GOAL OF THE EXERCISE | Reproduce, from the lines below, exactly the stretch that begins at the line containing "profileImageUrl : option" and ends at the line containing "intros Hm Hk s. unfold bind.", both included.

GIVEN RECORDS |
[Start of section]
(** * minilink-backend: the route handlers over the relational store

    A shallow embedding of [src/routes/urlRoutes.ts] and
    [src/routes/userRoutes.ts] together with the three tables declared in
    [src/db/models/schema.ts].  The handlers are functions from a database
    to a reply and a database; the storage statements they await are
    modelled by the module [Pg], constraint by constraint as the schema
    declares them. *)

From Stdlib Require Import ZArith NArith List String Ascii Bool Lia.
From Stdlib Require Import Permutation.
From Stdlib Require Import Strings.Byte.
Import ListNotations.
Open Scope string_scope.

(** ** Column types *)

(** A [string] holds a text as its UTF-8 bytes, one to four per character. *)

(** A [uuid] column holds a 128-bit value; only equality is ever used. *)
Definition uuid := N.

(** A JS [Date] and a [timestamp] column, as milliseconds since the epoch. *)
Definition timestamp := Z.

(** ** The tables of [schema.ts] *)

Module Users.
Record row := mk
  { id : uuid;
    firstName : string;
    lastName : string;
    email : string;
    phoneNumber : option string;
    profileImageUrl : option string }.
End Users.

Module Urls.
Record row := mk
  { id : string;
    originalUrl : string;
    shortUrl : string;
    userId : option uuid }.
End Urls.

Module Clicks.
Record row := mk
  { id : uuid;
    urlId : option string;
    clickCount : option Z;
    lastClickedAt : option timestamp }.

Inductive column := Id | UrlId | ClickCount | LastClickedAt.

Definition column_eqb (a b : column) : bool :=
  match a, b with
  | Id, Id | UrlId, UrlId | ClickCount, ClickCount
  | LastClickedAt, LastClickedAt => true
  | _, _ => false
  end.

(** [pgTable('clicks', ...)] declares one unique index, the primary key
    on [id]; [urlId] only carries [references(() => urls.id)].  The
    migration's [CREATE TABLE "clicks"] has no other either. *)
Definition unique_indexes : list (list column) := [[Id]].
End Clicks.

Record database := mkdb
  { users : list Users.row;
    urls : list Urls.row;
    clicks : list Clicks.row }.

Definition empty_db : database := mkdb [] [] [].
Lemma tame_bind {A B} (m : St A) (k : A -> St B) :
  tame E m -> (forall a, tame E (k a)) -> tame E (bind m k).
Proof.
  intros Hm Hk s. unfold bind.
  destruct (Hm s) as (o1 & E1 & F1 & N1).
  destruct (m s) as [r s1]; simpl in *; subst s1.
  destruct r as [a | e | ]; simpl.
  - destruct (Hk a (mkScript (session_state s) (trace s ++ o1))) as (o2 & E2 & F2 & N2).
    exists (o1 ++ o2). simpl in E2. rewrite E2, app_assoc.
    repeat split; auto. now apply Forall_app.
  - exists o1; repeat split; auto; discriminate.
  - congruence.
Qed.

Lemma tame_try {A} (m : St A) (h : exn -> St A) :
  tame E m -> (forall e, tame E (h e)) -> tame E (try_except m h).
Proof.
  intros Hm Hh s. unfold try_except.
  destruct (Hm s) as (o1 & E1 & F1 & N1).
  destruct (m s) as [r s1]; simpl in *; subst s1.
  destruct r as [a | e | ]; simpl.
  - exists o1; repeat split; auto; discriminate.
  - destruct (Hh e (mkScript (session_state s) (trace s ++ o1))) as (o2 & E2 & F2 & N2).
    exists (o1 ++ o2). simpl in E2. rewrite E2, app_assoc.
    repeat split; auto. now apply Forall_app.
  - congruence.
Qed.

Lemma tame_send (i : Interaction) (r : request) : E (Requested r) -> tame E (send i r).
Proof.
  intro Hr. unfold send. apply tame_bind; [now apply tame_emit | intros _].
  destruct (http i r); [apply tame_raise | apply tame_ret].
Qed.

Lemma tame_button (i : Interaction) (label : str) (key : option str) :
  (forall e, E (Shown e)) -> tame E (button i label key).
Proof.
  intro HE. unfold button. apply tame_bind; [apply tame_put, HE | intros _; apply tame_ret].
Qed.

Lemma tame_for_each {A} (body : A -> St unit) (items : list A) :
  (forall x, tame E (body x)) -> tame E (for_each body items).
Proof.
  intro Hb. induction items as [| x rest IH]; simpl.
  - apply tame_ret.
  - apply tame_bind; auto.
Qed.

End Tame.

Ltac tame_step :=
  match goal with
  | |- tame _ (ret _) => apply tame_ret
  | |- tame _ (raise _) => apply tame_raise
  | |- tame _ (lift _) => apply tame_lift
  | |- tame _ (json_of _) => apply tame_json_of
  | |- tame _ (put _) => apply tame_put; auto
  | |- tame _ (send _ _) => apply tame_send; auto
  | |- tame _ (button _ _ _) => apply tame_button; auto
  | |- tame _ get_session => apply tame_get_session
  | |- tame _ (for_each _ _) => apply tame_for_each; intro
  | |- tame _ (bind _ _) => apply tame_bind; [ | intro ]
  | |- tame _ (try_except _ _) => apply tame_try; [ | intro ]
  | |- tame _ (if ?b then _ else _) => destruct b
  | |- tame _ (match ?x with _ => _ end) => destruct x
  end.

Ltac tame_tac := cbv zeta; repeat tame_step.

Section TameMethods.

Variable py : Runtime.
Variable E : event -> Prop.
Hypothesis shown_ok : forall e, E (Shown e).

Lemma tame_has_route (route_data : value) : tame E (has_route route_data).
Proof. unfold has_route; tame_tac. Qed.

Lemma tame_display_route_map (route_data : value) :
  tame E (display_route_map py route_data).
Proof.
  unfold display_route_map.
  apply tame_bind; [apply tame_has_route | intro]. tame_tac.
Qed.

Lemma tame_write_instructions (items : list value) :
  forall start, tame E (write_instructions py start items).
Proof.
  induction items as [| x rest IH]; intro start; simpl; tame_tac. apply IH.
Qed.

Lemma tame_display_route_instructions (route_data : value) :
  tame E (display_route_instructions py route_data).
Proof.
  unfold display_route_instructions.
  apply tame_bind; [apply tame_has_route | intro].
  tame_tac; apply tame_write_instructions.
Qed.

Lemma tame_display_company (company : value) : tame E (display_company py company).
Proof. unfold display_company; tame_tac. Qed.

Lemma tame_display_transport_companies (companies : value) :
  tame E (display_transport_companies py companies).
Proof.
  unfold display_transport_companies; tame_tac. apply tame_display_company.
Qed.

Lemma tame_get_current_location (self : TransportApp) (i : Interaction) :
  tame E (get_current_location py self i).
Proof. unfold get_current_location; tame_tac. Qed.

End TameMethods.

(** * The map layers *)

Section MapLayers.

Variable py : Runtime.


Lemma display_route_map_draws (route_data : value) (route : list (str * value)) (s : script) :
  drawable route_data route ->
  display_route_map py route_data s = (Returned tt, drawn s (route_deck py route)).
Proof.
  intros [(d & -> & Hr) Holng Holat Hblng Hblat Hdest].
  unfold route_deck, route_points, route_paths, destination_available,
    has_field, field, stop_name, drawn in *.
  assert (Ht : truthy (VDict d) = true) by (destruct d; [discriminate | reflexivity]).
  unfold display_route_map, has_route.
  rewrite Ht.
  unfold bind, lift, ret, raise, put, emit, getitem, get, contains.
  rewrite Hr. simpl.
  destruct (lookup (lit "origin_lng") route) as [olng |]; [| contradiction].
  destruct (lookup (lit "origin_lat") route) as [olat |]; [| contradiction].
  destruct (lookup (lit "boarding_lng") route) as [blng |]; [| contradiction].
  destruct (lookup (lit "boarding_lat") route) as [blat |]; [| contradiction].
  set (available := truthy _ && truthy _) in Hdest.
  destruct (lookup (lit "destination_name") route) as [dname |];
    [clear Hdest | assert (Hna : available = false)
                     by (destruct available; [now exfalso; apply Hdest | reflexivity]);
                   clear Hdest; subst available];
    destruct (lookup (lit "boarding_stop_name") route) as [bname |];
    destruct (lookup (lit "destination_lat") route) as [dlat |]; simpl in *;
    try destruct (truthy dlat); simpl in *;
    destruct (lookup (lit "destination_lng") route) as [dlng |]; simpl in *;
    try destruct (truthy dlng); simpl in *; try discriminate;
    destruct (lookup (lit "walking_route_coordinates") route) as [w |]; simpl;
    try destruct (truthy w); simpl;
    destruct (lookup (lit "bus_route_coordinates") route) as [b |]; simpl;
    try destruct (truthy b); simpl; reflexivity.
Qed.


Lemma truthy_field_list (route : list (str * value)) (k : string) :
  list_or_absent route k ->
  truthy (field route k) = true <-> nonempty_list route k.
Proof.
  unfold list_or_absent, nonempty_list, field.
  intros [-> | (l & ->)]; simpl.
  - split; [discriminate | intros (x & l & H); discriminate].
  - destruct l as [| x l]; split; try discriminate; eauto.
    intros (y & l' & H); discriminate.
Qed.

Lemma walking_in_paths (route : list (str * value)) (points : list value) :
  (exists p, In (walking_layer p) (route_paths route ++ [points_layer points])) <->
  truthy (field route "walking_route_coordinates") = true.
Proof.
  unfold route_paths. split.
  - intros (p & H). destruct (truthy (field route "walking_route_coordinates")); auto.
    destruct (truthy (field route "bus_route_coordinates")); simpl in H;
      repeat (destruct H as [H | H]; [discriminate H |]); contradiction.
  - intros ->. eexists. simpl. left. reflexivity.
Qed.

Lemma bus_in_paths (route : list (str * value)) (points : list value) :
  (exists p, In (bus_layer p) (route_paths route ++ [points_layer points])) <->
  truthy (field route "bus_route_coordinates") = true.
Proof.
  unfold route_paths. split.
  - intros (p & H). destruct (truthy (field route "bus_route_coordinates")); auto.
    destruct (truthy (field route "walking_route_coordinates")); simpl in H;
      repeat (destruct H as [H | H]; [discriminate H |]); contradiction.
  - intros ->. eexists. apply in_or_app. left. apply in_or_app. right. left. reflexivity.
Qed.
[End of section]
RESPONSE TO THIS EXERCISE |
    profileImageUrl : option string }.
End Users.

Module Urls.
Record row := mk
  { id : string;
    originalUrl : string;
    shortUrl : string;
    userId : option uuid }.
End Urls.

Module Clicks.
Record row := mk
  { id : uuid;
    urlId : option string;
    clickCount : option Z;
    lastClickedAt : option timestamp }.

Inductive column := Id | UrlId | ClickCount | LastClickedAt.

Definition column_eqb (a b : column) : bool :=
  match a, b with
  | Id, Id | UrlId, UrlId | ClickCount, ClickCount
  | LastClickedAt, LastClickedAt => true
  | _, _ => false
  end.

(** [pgTable('clicks', ...)] declares one unique index, the primary key
    on [id]; [urlId] only carries [references(() => urls.id)].  The
    migration's [CREATE TABLE "clicks"] has no other either. *)
Definition unique_indexes : list (list column) := [[Id]].
End Clicks.

Record database := mkdb
  { users : list Users.row;
    urls : list Urls.row;
    clicks : list Clicks.row }.

Definition empty_db : database := mkdb [] [] [].
Lemma tame_bind {A B} (m : St A) (k : A -> St B) :
  tame E m -> (forall a, tame E (k a)) -> tame E (bind m k).
Proof.
  intros Hm Hk s. unfold bind.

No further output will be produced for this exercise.